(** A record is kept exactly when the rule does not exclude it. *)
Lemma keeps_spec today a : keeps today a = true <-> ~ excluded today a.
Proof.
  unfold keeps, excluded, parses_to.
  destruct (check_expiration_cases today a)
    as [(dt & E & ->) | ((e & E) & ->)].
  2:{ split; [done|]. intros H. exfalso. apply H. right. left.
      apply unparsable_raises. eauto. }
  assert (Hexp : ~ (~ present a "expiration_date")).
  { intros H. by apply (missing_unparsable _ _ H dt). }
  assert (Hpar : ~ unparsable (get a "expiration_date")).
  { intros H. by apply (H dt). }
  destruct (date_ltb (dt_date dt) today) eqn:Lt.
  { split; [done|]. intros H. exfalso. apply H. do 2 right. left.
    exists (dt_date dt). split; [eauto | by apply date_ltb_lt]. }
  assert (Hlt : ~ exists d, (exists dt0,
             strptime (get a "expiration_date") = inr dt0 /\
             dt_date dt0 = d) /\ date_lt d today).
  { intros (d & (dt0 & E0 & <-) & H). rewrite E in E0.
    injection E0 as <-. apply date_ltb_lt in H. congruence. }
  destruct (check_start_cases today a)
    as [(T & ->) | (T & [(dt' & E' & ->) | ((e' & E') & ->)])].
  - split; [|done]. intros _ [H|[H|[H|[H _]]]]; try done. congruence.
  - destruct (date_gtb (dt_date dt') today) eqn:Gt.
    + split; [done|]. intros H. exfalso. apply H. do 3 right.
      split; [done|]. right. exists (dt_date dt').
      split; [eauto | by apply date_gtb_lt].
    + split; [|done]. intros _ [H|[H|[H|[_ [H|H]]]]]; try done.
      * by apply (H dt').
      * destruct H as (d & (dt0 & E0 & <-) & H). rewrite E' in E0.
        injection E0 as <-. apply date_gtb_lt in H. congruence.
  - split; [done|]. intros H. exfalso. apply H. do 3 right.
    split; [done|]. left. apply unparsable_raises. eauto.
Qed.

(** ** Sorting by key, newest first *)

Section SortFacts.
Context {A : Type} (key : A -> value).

──────────────────────────────

### What to work on
Output exactly the lines between the one containing "destruct (check_expiration_cases today a)" and the final line above, both inclusive.

### Written reply
  destruct (check_expiration_cases today a)
    as [(dt & E & ->) | ((e & E) & ->)].
  2:{ split; [done|]. intros H. exfalso. apply H. right. left.
      apply unparsable_raises. eauto. }
  assert (Hexp : ~ (~ present a "expiration_date")).
  { intros H. by apply (missing_unparsable _ _ H dt). }
  assert (Hpar : ~ unparsable (get a "expiration_date")).
  { intros H. by apply (H dt). }
  destruct (date_ltb (dt_date dt) today) eqn:Lt.
  { split; [done|]. intros H. exfalso. apply H. do 2 right. left.
    exists (dt_date dt). split; [eauto | by apply date_ltb_lt]. }
  assert (Hlt : ~ exists d, (exists dt0,
             strptime (get a "expiration_date") = inr dt0 /\
             dt_date dt0 = d) /\ date_lt d today).
  { intros (d & (dt0 & E0 & <-) & H). rewrite E in E0.
    injection E0 as <-. apply date_ltb_lt in H. congruence. }
  destruct (check_start_cases today a)
    as [(T & ->) | (T & [(dt' & E' & ->) | ((e' & E') & ->)])].
  - split; [|done]. intros _ [H|[H|[H|[H _]]]]; try done. congruence.
  - destruct (date_gtb (dt_date dt') today) eqn:Gt.
    + split; [done|]. intros H. exfalso. apply H. do 3 right.
      split; [done|]. right. exists (dt_date dt').
      split; [eauto | by apply date_gtb_lt].
    + split; [|done]. intros _ [H|[H|[H|[_ [H|H]]]]]; try done.
      * by apply (H dt').
      * destruct H as (d & (dt0 & E0 & <-) & H). rewrite E' in E0.
        injection E0 as <-. apply date_gtb_lt in H. congruence.
  - split; [done|]. intros H. exfalso. apply H. do 3 right.
    split; [done|]. left. apply unparsable_raises. eauto.
Qed.

(** ** Sorting by key, newest first *)

Section SortFacts.
Context {A : Type} (key : A -> value).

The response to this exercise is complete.